Go over these records and count the lines with the string "else" in them; the count is all that should be returned.

======== RECORDS SHOWN

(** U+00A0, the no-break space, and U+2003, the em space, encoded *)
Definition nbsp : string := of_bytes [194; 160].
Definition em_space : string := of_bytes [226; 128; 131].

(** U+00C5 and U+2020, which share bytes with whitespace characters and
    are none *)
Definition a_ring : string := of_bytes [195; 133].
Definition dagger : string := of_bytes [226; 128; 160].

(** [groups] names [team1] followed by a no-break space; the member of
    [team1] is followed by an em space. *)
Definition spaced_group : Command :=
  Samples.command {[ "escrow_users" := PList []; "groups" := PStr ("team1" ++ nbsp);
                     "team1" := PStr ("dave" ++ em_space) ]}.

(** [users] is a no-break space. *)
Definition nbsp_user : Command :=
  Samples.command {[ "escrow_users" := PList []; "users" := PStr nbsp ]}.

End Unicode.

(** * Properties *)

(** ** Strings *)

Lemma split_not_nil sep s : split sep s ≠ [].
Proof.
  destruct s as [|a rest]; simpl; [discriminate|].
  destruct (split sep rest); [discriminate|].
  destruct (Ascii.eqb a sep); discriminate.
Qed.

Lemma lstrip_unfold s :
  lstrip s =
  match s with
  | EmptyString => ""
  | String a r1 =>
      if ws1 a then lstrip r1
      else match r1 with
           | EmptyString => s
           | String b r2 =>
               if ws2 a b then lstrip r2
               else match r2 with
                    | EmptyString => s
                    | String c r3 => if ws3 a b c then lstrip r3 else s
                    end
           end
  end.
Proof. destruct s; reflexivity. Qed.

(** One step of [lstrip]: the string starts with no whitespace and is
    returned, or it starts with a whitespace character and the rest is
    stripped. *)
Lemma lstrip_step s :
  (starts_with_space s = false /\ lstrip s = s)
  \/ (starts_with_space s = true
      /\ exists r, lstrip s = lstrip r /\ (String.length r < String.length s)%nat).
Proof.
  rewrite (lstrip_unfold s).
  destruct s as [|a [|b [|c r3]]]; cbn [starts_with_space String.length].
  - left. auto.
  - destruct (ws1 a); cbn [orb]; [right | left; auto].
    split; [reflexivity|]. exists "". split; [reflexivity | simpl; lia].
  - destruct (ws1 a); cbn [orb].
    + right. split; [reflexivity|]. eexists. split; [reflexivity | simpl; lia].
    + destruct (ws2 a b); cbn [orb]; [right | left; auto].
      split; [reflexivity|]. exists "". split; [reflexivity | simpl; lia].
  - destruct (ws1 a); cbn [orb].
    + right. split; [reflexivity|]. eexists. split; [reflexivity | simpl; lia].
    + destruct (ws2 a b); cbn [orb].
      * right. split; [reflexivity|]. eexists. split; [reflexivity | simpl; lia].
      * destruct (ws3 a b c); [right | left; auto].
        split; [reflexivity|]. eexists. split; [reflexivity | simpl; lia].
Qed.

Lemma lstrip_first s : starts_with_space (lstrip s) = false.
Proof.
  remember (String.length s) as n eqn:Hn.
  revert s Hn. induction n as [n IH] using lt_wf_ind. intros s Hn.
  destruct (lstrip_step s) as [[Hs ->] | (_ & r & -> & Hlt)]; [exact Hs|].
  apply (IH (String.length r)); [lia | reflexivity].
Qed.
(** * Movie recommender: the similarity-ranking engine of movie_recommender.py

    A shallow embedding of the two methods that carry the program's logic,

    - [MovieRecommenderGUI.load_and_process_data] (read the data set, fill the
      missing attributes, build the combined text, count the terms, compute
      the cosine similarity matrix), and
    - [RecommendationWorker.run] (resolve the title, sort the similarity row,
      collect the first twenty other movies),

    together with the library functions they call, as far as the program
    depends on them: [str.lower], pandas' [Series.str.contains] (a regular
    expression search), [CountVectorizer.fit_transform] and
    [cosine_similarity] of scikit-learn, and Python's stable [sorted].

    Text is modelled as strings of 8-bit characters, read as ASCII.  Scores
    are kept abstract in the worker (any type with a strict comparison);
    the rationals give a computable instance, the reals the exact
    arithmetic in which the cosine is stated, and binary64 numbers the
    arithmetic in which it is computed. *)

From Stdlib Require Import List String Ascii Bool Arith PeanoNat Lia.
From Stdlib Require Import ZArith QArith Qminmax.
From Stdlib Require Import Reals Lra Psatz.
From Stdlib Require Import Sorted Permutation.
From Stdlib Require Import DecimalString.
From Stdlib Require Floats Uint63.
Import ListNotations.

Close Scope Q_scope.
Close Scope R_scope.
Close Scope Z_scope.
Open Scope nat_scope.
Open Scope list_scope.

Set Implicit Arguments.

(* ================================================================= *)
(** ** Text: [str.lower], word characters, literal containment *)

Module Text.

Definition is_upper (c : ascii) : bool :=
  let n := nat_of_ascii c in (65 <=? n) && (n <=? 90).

================
======== RECORDS SHOWN

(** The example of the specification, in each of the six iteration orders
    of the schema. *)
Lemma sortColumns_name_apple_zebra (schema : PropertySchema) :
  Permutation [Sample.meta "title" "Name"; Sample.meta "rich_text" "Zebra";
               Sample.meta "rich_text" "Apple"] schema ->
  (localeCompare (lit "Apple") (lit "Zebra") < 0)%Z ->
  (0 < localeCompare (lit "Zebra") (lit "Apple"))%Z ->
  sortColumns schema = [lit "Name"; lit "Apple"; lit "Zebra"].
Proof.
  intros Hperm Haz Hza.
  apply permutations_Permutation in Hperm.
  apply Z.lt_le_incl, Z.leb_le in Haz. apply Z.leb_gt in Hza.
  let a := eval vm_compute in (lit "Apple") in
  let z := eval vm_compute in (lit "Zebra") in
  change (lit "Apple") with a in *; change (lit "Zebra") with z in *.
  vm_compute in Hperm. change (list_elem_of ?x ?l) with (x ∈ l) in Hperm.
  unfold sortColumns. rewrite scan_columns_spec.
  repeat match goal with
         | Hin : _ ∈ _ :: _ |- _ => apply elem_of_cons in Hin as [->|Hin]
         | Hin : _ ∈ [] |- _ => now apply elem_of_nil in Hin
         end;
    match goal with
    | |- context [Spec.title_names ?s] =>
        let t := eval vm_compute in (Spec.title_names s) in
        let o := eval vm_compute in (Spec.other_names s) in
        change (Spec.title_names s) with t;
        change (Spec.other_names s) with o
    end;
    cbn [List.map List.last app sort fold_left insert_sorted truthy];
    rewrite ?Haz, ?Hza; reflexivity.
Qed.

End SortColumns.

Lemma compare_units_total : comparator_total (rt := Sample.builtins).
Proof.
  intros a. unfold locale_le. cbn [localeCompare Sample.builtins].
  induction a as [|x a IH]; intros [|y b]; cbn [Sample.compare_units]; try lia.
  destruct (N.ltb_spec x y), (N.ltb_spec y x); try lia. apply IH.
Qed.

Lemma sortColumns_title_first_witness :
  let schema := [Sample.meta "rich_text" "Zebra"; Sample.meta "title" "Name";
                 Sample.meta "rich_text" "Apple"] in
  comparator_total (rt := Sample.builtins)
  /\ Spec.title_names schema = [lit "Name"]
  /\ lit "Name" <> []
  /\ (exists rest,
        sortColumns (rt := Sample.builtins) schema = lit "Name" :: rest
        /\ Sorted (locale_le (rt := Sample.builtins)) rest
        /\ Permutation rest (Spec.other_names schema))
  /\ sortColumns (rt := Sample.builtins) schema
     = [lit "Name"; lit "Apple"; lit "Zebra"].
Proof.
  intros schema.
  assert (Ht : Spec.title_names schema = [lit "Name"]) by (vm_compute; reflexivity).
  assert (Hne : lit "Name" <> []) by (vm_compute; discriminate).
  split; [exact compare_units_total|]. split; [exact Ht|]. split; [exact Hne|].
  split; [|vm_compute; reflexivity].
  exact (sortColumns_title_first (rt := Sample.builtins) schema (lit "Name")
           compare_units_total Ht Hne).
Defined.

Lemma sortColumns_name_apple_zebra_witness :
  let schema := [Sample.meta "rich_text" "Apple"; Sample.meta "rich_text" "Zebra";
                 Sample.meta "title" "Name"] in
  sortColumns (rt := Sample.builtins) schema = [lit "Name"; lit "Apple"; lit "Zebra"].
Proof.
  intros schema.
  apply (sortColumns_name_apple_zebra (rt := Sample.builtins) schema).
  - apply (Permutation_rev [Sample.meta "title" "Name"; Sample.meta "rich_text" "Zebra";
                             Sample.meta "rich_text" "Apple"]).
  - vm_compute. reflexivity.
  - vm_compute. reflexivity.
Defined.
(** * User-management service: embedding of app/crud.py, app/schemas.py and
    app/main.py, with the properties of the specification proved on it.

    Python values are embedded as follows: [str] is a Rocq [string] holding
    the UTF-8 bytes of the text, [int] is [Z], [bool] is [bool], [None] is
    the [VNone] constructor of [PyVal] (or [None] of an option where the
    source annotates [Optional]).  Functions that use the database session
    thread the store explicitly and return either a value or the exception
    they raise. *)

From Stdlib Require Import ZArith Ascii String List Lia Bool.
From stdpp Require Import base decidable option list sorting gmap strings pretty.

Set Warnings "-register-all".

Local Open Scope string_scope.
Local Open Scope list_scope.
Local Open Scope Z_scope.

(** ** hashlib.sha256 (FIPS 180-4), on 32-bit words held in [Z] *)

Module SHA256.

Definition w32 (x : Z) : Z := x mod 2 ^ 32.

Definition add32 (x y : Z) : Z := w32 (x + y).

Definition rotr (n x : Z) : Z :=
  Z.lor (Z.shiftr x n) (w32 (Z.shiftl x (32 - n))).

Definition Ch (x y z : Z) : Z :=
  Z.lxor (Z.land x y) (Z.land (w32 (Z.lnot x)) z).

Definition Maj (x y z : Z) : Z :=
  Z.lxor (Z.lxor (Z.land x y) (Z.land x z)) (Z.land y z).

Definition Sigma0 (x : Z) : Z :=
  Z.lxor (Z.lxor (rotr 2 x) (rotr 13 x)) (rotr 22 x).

================

EXERCISE ANSWER — 3